The threat of costly defamation suits exacted by members of the government has loomed over the country for years, after opposition politicians such as Chee Soon Juan and J B Jeyaratnam were compelled into bankruptcy when they were unable to pay damages from being successfully sued by then-government leaders.
Newspapers and magazines like The Economist, the Far Eastern Economic Review and the Singapore Herald have previously been sued and had their local publishing licences revoked for this reason as well, leaving in their wake a cloud under which journalists, editors and publishers work cautiously.
This long-standing fear has also driven many government critics online, posting their views under pseudonyms to avoid being associated with their comments.
Despite these, Shanmugam maintained that defamation laws here allow for a wide berth of comments to be made in the public space — even unreasonable ones — that still fall within the acceptable boundary.
“You can say anything you like about people in public life, whether in government or in position or in the corporate world,” he said. “You can pretty much say anything you like about the way they have handled situations. You can call them incompetent. You can critique and criticise fiercely any policy, and these (policies) have been fiercely debated.
“Likewise corporate leaders, you know their handling of public companies’ affairs can be debated and you can attack it; they can’t sue you,” he continued. “But if you make a factual allegation which is untrue about them, then they can sue you.”

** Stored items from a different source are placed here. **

(* ===== verification/Upnp.v ===== *)
(** * The UPnP port mapping

[internal/upnp/mapping.go]: choosing a gateway, checking the address it reports,
adding, refreshing and removing the mapping.  The gateway protocol
([huin/goupnp]) is a third-party package; a gateway is what its calls return. *)

From stdpp Require Import base list numbers.
From Stdlib Require Import ZArith Lia String.
From S2P Require Import Prelude.
From S2P Require Import GoStrings.
From S2P Require Import Netip.
From S2P Require Import Endpoints.
From S2P Require Import TargetPolicy.

Local Open Scope Z_scope.

(** ** The code *)

Definition defaultLeaseSeconds : Z := 7200.

(** The arguments of [AddPortMappingCtx]. *)
Record mapping_request := {
  mq_externalPort : Z;
  mq_protocol : gostring;
  mq_internalPort : Z;
  mq_internalClient : list Z;  (** bytes of the local address *)
  mq_enabled : bool;
  mq_description : gostring;
  mq_lease : Z;
}.

Record gatewayClient := {
  LocalAddr : list Z;
  GetExternalIPAddress : option gostring;
  AddPortMapping : mapping_request -> bool;
}.

Record Mapping := {
  m_client : gatewayClient;
  m_internalPort : Z;
  m_externalPort : Z;
  m_description : gostring;
  m_leaseSeconds : Z;
  m_publicIP : Addr;
}.

Definition isPublicInternetAddress (address : Addr) : bool :=
  if negb (Addr_IsValid address) || negb (IsGlobalUnicast address) || IsPrivate address
     || IsLoopback address || IsLinkLocalUnicast address then false
  else if Is4 address
          && (let '(o0, o1, _, _) := As4 address in (o0 =? 100) && (o1 >=? 64) && (o1 <=? 127)) then false
  else true.

(** [netip.AddrFromSlice] *)
Definition AddrFromSlice (b : list Z) : option Addr :=
  match List.length b with
  | 4%nat => Some (A4 (be_value b))
  | 16%nat => Some (A6 (be_value b) [])
  | _ => None
  end.

Definition add_request (m : Mapping) : mapping_request :=
  {| mq_externalPort := m_externalPort m; mq_protocol := str "UDP"; mq_internalPort := m_internalPort m;
     mq_internalClient := LocalAddr (m_client m); mq_enabled := true;
     mq_description := m_description m; mq_lease := m_leaseSeconds m |}.
Definition add (m : Mapping) : bool := AddPortMapping (m_client m) (add_request m).

(** [Mapping.Close]: what the gateway is asked to delete. *)
Record delete_request := { dq_remoteHost : gostring; dq_externalPort : Z; dq_protocol : gostring }.
Definition Mapping_Close (m : Mapping) : delete_request :=
  {| dq_remoteHost := []; dq_externalPort := m_externalPort m; dq_protocol := str "UDP" |}.

Inductive upnp_error := ZeroPort | Discovery | ReadExternal | NonPublic | NoLocal | MapFailed | NoGateway | NoUsable.

Definition openWithClient (client : gatewayClient) (port : Z) (description : gostring) : result upnp_error Mapping :=
  match GetExternalIPAddress client with
  | None => Err ReadExternal
  | Some external =>
    match ParseAddr (TrimSpace external) with
    | None => Err NonPublic
    | Some publicIP =>
      if negb (isPublicInternetAddress publicIP) then Err NonPublic
      else match AddrFromSlice (LocalAddr client) with
      | None => Err NoLocal
      | Some localIP =>
        if negb (Addr_IsValid localIP) || IsUnspecified localIP then Err NoLocal
        else
          let mapping := {| m_client := client; m_internalPort := port; m_externalPort := port;
                            m_description := description; m_leaseSeconds := defaultLeaseSeconds;
                            m_publicIP := Unmap publicIP |} in
          if negb (add mapping) then Err MapFailed else Ok mapping
      end
    end
  end.

(** The clients of the three services, in the order they are queried; an error
of a query is kept next to the clients it found. *)
Record discovery := {
  dc_clients : list gatewayClient;
  dc_errors : nat;   (** errors of single devices *)
  dc_fatal : bool;   (** the query itself failed *)
}.
Definition discoverClients (ip2 ip1 ppp1 : discovery) : discovery :=
  {| dc_clients := dc_clients ip2 ++ dc_clients ip1 ++ dc_clients ppp1;
     dc_errors := dc_errors ip2 + dc_errors ip1 + dc_errors ppp1;
     dc_fatal := dc_fatal ip2 || dc_fatal ip1 || dc_fatal ppp1 |}.

(** Try the clients in order; the number of failures so far only shows in the
error. *)
Fixpoint try_clients (clients : list gatewayClient) (failures : nat) (port : Z) (description : gostring)
  : result upnp_error Mapping :=
  match clients with
  | [] => match failures with O => Err NoGateway | _ => Err NoUsable end
  | client :: clients =>
    match openWithClient client port description with
    | Ok m => Ok m
    | Err _ => try_clients clients (S failures) port description
    end
  end.

Definition Open (d : discovery) (port : Z) (description : gostring) : result upnp_error Mapping :=
  if port =? 0 then Err ZeroPort
  else if dc_fatal d && bool_decide (List.length (dc_clients d) = O) then Err Discovery
  else try_clients (dc_clients d) (dc_errors d) port description.

Definition PublicAddress (m : Mapping) : AddrPort := AddrPortFrom (m_publicIP m) (m_externalPort m).

(** Seconds between refreshes. *)
Definition refresh_interval (m : Mapping) : Z :=
  let interval := m_leaseSeconds m / 2 in if interval <? 600 then 600 else interval.

(** What [Maintain] waits for: the context, or a tick whose refresh the gateway
accepts or not. *)
Inductive maintain_event := ContextEnds | Tick (accepted : bool).
Fixpoint Maintain (events : list maintain_event) : option bool :=
  match events with
  | [] => None                       (* still running *)
  | ContextEnds :: _ => Some true    (* nil *)
  | Tick true :: events => Maintain events
  | Tick false :: _ => Some false    (* an error *)
  end.

(** ** The reported address *)

(** The predicates look through IPv4-mapping. *)
Lemma predicates_unmap a :
  IsPrivate (Unmap a) = IsPrivate a /\ IsLoopback (Unmap a) = IsLoopback a
  /\ IsLinkLocalUnicast (Unmap a) = IsLinkLocalUnicast a /\ IsMulticast (Unmap a) = IsMulticast a
  /\ IsGlobalUnicast (Unmap a) = IsGlobalUnicast a.
Proof.
  unfold IsPrivate, IsLoopback, IsLinkLocalUnicast, IsMulticast, IsGlobalUnicast. by rewrite Unmap_idem.
Qed.

(** An unmapped, specified unicast address other than the broadcast one. *)
Lemma global_unicast_unmapped u : Unmap u = u -> Addr_IsValid u = true -> IsUnspecified u = false ->
  IsLoopback u = false -> IsMulticast u = false -> IsLinkLocalUnicast u = false -> u <> A4 0xffffffff ->
  IsGlobalUnicast u = true.
Proof.
  intros Hu Hv Hs Hl Hm Hll Hb. unfold IsGlobalUnicast. rewrite Hu.
  unfold IsUnspecified in Hs. apply orb_false_iff in Hs as [Hs1 Hs2].
  apply bool_decide_eq_false in Hs1, Hs2.
  destruct u as [|v|v z]; [done| |].
  - rewrite Hl, Hm, Hll, (proj2 (Z.eqb_neq v 0)), (proj2 (Z.eqb_neq v 0xffffffff)) by congruence. done.
  - rewrite Hl, Hm, Hll, bool_decide_false by done. done.
Qed.

Definition shared_nat (a : Addr) : bool := let '(o0, o1, _, _) := As4 a in (o0 =? 100) && (o1 >=? 64) && (o1 <=? 127).

Lemma refused_octets_split a : refused_octets a = false -> shared_nat a = false /\ a <> A4 0xffffffff.
Proof.
  unfold refused_octets, shared_nat. destruct (As4 a) as [[[o0 o1] o2] o3] eqn:E. intros H.
  repeat (apply orb_false_iff in H as [H ?]). split; [done|]. intros ->. injection E as <- <- <- <-.
  breflect. vm_compute in H5. done.
Qed.

(** An address the relay may advertise is one the UPnP code accepts: every
publicly routable address in the sense of [Start] is a public Internet address
here. *)
Theorem public_routable_accepted a : publiclyRoutable a = true -> isPublicInternetAddress a = true.
Proof.
  intros H. unfold publiclyRoutable in H. destruct (_ || _) eqn:E1; [done|].
  do 5 (apply orb_false_iff in E1 as [E1 ?]). apply negb_false_iff in E1.
  destruct (predicates_unmap a) as (P1 & P2 & P3 & P4 & P5). rewrite P1, P2, P3, P4 in *.
  destruct (Is4 (Unmap a) && refused_octets (Unmap a)) eqn:E2; [done|].
  assert (Unmap a <> A4 0xffffffff) as Hb.
  { intros Hu. rewrite Hu in E2. vm_compute in E2. done. }
  assert (IsGlobalUnicast a = true) as Hg.
  { rewrite <- P5. apply global_unicast_unmapped; [apply Unmap_idem|done|done|congruence..|done]. }
  assert (Addr_IsValid a = true) as Hv by (destruct a; done).
  unfold isPublicInternetAddress. rewrite Hv, Hg, H0, H1, H3. cbn [negb orb].
  destruct a as [|v|v z]; [done| |done]. cbn [Unmap Is4 andb] in E2 |- *.
  destruct (refused_octets_split (A4 v) E2) as [Hn _]. unfold shared_nat in Hn. by rewrite Hn.
Qed.

Lemma public_routable_accepted_witness : isPublicInternetAddress (A4 0x09090909) = true.
Proof. apply (public_routable_accepted (A4 0x09090909)). vm_compute. reflexivity. Defined.

(** The CGNAT test of [isPublicInternetAddress] does not see through
IPv4-mapping: a gateway that reports ::ffff:100.64.0.1 is accepted, and the
mapping then carries the carrier-grade NAT address 100.64.0.1, which is never
publicly routable. *)
Theorem mapped_cgnat_accepted client port description :
  GetExternalIPAddress client = Some (str "::ffff:100.64.0.1") ->
  AddrFromSlice (LocalAddr client) = Some (A4 (ip4 192 168 1 2)) ->
  (forall q, AddPortMapping client q = true) ->
  exists m, openWithClient client port description = Ok m
    /\ m_publicIP m = A4 (ip4 100 64 0 1) /\ publiclyRoutable (m_publicIP m) = false.
Proof.
  intros He Hl Ha. unfold openWithClient. rewrite He.
  change (ParseAddr (TrimSpace (str "::ffff:100.64.0.1"))) with (ParseAddr (str "::ffff:100.64.0.1")).
  assert (ParseAddr (str "::ffff:100.64.0.1") = Some (A6 0xffff64400001 [])) as -> by (vm_compute; reflexivity).
  assert (isPublicInternetAddress (A6 0xffff64400001 []) = true) as -> by (vm_compute; reflexivity).
  rewrite Hl. cbn [negb]. unfold add. cbn [m_client]. rewrite Ha.
  eexists. split; [reflexivity|]. split; [vm_compute; reflexivity|]. vm_compute. reflexivity.
Qed.

Definition sample_gateway : gatewayClient :=
  {| LocalAddr := [192; 168; 1; 2]; GetExternalIPAddress := Some (str "::ffff:100.64.0.1");
     AddPortMapping := fun _ => true |}.
Lemma mapped_cgnat_accepted_witness :
  exists m, openWithClient sample_gateway 443 [] = Ok m /\ publiclyRoutable (m_publicIP m) = false.
Proof.
  destruct (mapped_cgnat_accepted sample_gateway 443 [] eq_refl eq_refl (fun _ => eq_refl)) as (m & H1 & _ & H2).
  exists m. exact (conj H1 H2).
Defined.

Lemma try_clients_ok clients n port description m : try_clients clients n port description = Ok m ->
  exists pre client post, clients = pre ++ client :: post /\ openWithClient client port description = Ok m
    /\ Forall (fun c => is_ok (openWithClient c port description) = false) pre.
Proof.
  revert n. induction clients as [|c cs IH]; intros n; cbn; [by destruct n|].
  destruct (openWithClient c port description) as [m'|e] eqn:E.
  - intros [= <-]. exists [], c, cs. done.
  - intros H. destruct (IH _ H) as (pre & client & post & -> & Ho & Hp).
    exists (c :: pre), client, post. split; [done|]. split; [done|]. constructor; [by rewrite E|done].
Qed.

(** The text of a mapping's endpoint reads back as that endpoint. *)
Lemma Open_endpoint d port description m : Open d port description = Ok m -> 0 <= port < 65536 ->
  ParseAddrPort (AddrPort_String (PublicAddress m)) = Some (PublicAddress m).
Proof.
  unfold Open. destruct (port =? 0); [done|]. destruct (_ && _); [done|]. intros H Hp.
  apply try_clients_ok in H as (pre & client & post & _ & Ho & _). unfold openWithClient in Ho.
  destruct (GetExternalIPAddress client) as [ext|]; [|done]. destruct (ParseAddr (TrimSpace ext)) as [ip|] eqn:Ei; [|done].
  destruct (isPublicInternetAddress ip); [|done]. destruct (AddrFromSlice _); [|done]. cbn [negb] in Ho. destruct (_ || _); [done|].
  cbv zeta in Ho. destruct (add _); [|done]. injection Ho as <-. apply ParseAddr_wf in Ei as [Hw Hv].
  apply ParseAddrPort_String; [by apply Unmap_wf| |exact Hp]. cbn. destruct ip as [| |v z]; try done. unfold Unmap. by destruct (Is4In6 _).
Qed.

(** What the relay needs of a gateway, apart from the code: an external address that
is public, an address on its side that the router can forward to, and the mapping of
the UDP port for two hours. *)
Definition public_address (a : Addr) : Prop :=
  Addr_IsValid a = true /\ IsGlobalUnicast a = true /\ IsPrivate a = false /\ IsLoopback a = false
  /\ IsLinkLocalUnicast a = false /\ (Is4 a = true -> shared_nat a = false).
Definition wanted (local : list Z) (port : Z) (description : gostring) : mapping_request :=
  {| mq_externalPort := port; mq_protocol := str "UDP"; mq_internalPort := port; mq_internalClient := local;
     mq_enabled := true; mq_description := description; mq_lease := 7200 |}.
Definition usable (c : gatewayClient) (port : Z) (description : gostring) (ip : Addr) : Prop :=
  (exists ext, GetExternalIPAddress c = Some ext /\ ParseAddr (TrimSpace ext) = Some ip) /\ public_address ip
  /\ (exists local, AddrFromSlice (LocalAddr c) = Some local /\ IsUnspecified local = false)
  /\ AddPortMapping c (wanted (LocalAddr c) port description) = true.

Lemma isPublicInternetAddress_spec a : isPublicInternetAddress a = true <-> public_address a.
Proof.
  unfold isPublicInternetAddress, public_address, shared_nat.
  destruct (Addr_IsValid a), (IsGlobalUnicast a), (IsPrivate a), (IsLoopback a), (IsLinkLocalUnicast a); cbn [negb orb];
    try (split; [done|by intros (? & ? & ? & ? & ? & _)]).
  destruct (Is4 a); cbn [andb]; [|split; [done|done]]. destruct (As4 a) as [[[o0 o1] o2] o3].
  destruct (_ && _); [|by split; [intros _; split_and!|]]. split; [done|]. intros (_ & _ & _ & _ & _ & H). by specialize (H eq_refl).
Qed.

Lemma AddrFromSlice_valid b a : AddrFromSlice b = Some a -> Addr_IsValid a = true.
Proof. unfold AddrFromSlice. repeat case_match; by intros [= <-]. Qed.

(** [openWithClient] succeeds exactly on a usable gateway. *)
Lemma openWithClient_usable c port description m : openWithClient c port description = Ok m <->
  exists ip, usable c port description ip
    /\ m = {| m_client := c; m_internalPort := port; m_externalPort := port; m_description := description;
              m_leaseSeconds := 7200; m_publicIP := Unmap ip |}.
Proof.
  unfold openWithClient, usable. split.
  - destruct (GetExternalIPAddress c) as [ext|]; [|done]. destruct (ParseAddr (TrimSpace ext)) as [ip|] eqn:Ei; [|done].
    destruct (isPublicInternetAddress ip) eqn:Ep; [|done]. cbn [negb]. destruct (AddrFromSlice (LocalAddr c)) as [loc|]; [|done].
    destruct (_ || _) eqn:El; [done|]. apply orb_false_iff in El as [_ El]. destruct (add _) eqn:Ea; [|done]. cbn [negb]. intros [= <-].
    exists ip. split; [|done]. split_and!; [by eauto|by apply isPublicInternetAddress_spec|by eauto|exact Ea].
  - intros (ip & ((ext & -> & ->) & Hp & (loc & El & Hu) & Ha) & ->). rewrite El.
    apply isPublicInternetAddress_spec in Hp as ->. rewrite (AddrFromSlice_valid _ _ El), Hu. cbn [negb orb].
    change (add _) with (AddPortMapping c (wanted (LocalAddr c) port description)). by rewrite Ha.
Qed.


Definition good_gateway : gatewayClient :=
  {| LocalAddr := [192; 168; 1; 2]; GetExternalIPAddress := Some (str " 9.9.9.9"); AddPortMapping := fun _ => true |}.
(** One that grants nothing. *)
Definition bad_gateway : gatewayClient :=
  {| LocalAddr := [192; 168; 1; 1]; GetExternalIPAddress := Some (str "8.8.8.8"); AddPortMapping := fun _ => false |}.
Definition good_mapping : Mapping :=
  {| m_client := good_gateway; m_internalPort := 443; m_externalPort := 443; m_description := [];
     m_leaseSeconds := 7200; m_publicIP := A4 0x09090909 |}.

With the knowledge that many comments made against public figures — including members of the government — online are written and posted anonymously on a near-daily basis, Shanmugam said he had not given much thought to the possibility of modifying existing defamation laws to suit the internet space, which the government is still figuring out how to work within.
“(Right now) the law applies in the same way both in print media as well as internet media online,” he said. “If you can find the person, you can sue.”
When all is said and done, however, if a person can prove what he or she says about an individual, he or she can say it publicly, he said.
“If what you say is true, you just prove it. That’s what in essence the law of defamation is,” he noted. “There are many caveats and qualifications but in essence that’s the nub of it. It is useful to try and keep people honest in their criticisms and to try to make sure that public debate is focused on the real issues, without scurrilous, false allegations.”